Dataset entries

# # #

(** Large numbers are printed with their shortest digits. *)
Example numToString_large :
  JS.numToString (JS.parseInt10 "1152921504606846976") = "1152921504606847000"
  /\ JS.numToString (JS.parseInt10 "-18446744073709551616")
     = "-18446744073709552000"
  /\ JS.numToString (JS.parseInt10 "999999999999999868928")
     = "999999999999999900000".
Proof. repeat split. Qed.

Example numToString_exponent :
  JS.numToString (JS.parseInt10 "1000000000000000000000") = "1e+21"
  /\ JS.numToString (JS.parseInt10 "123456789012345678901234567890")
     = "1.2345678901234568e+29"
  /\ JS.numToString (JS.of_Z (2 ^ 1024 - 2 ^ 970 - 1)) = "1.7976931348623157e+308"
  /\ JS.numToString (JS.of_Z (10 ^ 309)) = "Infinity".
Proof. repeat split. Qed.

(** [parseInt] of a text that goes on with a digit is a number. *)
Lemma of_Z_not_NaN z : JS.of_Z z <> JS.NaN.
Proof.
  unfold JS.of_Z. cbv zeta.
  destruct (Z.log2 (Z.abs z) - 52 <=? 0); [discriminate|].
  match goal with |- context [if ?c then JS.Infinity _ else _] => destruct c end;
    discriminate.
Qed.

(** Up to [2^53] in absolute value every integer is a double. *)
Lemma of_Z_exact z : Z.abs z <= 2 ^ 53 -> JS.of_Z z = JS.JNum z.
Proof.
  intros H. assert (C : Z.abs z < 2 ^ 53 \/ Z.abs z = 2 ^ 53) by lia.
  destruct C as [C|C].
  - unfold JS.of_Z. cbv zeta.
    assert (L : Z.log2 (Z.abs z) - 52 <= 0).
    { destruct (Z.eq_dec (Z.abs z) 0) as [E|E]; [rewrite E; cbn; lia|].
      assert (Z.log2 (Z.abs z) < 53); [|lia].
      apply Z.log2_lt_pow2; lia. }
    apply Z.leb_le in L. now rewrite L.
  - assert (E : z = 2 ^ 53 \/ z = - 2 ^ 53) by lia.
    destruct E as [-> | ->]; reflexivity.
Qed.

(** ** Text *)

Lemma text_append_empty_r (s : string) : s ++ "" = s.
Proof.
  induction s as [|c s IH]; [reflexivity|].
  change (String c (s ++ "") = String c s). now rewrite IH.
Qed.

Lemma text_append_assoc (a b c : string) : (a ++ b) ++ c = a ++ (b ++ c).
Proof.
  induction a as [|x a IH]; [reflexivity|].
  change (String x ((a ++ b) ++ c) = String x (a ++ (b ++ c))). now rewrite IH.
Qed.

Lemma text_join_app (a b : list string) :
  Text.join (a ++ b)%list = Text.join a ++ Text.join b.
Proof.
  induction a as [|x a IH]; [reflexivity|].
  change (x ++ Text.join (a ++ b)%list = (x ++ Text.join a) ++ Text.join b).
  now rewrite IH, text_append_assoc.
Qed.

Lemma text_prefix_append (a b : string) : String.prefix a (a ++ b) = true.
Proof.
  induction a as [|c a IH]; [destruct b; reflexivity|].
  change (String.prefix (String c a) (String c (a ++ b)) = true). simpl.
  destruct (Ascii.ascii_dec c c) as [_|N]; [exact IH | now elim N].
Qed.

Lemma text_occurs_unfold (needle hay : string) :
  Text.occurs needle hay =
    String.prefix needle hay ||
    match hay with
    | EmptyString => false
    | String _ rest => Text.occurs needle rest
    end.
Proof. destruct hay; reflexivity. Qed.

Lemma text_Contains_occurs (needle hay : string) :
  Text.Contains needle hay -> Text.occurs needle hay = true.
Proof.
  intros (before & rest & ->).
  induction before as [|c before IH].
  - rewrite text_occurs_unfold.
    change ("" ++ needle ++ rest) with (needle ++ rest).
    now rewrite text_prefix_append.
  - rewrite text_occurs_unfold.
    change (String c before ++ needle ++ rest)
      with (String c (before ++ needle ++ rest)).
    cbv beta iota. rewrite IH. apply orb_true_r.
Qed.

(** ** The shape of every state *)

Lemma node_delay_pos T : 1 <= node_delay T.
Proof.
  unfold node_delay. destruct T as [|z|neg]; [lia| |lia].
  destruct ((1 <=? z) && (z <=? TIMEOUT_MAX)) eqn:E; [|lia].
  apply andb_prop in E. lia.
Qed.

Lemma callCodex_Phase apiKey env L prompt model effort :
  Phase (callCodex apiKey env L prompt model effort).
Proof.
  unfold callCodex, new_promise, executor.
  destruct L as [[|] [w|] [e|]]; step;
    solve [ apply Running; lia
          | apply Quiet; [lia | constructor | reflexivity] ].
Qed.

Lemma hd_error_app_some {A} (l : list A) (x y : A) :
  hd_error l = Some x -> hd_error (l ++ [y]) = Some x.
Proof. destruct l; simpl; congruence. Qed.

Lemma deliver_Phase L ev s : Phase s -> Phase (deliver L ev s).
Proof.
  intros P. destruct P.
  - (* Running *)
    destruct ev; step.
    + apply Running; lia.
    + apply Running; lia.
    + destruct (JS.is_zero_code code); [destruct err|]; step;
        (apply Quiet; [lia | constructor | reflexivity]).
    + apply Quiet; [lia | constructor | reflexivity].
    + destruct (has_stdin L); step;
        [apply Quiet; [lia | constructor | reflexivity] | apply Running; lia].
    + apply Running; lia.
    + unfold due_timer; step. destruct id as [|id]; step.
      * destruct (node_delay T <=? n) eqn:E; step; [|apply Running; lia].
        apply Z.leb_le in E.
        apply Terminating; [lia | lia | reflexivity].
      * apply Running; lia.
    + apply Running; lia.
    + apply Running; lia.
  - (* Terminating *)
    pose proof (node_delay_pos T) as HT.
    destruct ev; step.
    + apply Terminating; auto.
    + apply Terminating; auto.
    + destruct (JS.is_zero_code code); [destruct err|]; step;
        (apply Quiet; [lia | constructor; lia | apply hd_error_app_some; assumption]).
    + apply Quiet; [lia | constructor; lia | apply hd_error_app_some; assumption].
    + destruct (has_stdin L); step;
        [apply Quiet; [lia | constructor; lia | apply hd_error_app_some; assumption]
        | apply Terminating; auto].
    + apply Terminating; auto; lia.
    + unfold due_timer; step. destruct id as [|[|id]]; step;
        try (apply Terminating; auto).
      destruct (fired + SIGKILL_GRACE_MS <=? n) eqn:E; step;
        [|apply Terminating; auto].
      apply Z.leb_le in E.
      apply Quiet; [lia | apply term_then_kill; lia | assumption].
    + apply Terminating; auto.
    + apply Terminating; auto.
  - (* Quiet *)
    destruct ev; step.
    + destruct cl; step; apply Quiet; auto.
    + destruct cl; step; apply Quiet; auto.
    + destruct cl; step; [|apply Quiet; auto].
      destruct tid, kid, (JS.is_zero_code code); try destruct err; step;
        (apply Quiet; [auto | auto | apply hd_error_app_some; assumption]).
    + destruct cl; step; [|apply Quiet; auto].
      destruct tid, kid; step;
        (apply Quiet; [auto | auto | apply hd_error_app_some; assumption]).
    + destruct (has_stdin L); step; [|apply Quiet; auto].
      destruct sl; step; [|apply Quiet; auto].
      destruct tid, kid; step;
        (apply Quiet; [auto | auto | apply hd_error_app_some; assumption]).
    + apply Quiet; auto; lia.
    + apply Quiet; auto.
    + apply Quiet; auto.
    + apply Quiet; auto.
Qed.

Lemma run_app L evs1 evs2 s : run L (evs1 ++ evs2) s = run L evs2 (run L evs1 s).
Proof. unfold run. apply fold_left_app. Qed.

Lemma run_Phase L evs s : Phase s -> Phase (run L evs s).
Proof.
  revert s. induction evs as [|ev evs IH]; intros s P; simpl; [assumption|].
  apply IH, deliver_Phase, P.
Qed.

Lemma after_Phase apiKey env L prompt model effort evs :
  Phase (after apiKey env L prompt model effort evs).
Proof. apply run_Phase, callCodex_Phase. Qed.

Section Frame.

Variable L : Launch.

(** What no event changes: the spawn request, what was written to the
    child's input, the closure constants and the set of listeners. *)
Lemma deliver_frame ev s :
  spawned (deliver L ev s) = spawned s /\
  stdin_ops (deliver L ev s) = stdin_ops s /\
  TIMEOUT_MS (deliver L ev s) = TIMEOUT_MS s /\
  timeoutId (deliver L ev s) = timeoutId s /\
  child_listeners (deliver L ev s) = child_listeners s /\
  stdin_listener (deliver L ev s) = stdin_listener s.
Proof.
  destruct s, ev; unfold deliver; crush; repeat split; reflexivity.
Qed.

# # #

What the task asks: Return, line for line and unchanged, the data from its first line through the line containing "destruct (Z.log2 (Z.abs".

Answer section:
(** Large numbers are printed with their shortest digits. *)
Example numToString_large :
  JS.numToString (JS.parseInt10 "1152921504606846976") = "1152921504606847000"
  /\ JS.numToString (JS.parseInt10 "-18446744073709551616")
     = "-18446744073709552000"
  /\ JS.numToString (JS.parseInt10 "999999999999999868928")
     = "999999999999999900000".
Proof. repeat split. Qed.

Example numToString_exponent :
  JS.numToString (JS.parseInt10 "1000000000000000000000") = "1e+21"
  /\ JS.numToString (JS.parseInt10 "123456789012345678901234567890")
     = "1.2345678901234568e+29"
  /\ JS.numToString (JS.of_Z (2 ^ 1024 - 2 ^ 970 - 1)) = "1.7976931348623157e+308"
  /\ JS.numToString (JS.of_Z (10 ^ 309)) = "Infinity".
Proof. repeat split. Qed.

(** [parseInt] of a text that goes on with a digit is a number. *)
Lemma of_Z_not_NaN z : JS.of_Z z <> JS.NaN.
Proof.
  unfold JS.of_Z. cbv zeta.
  destruct (Z.log2 (Z.abs z) - 52 <=? 0); [discriminate|].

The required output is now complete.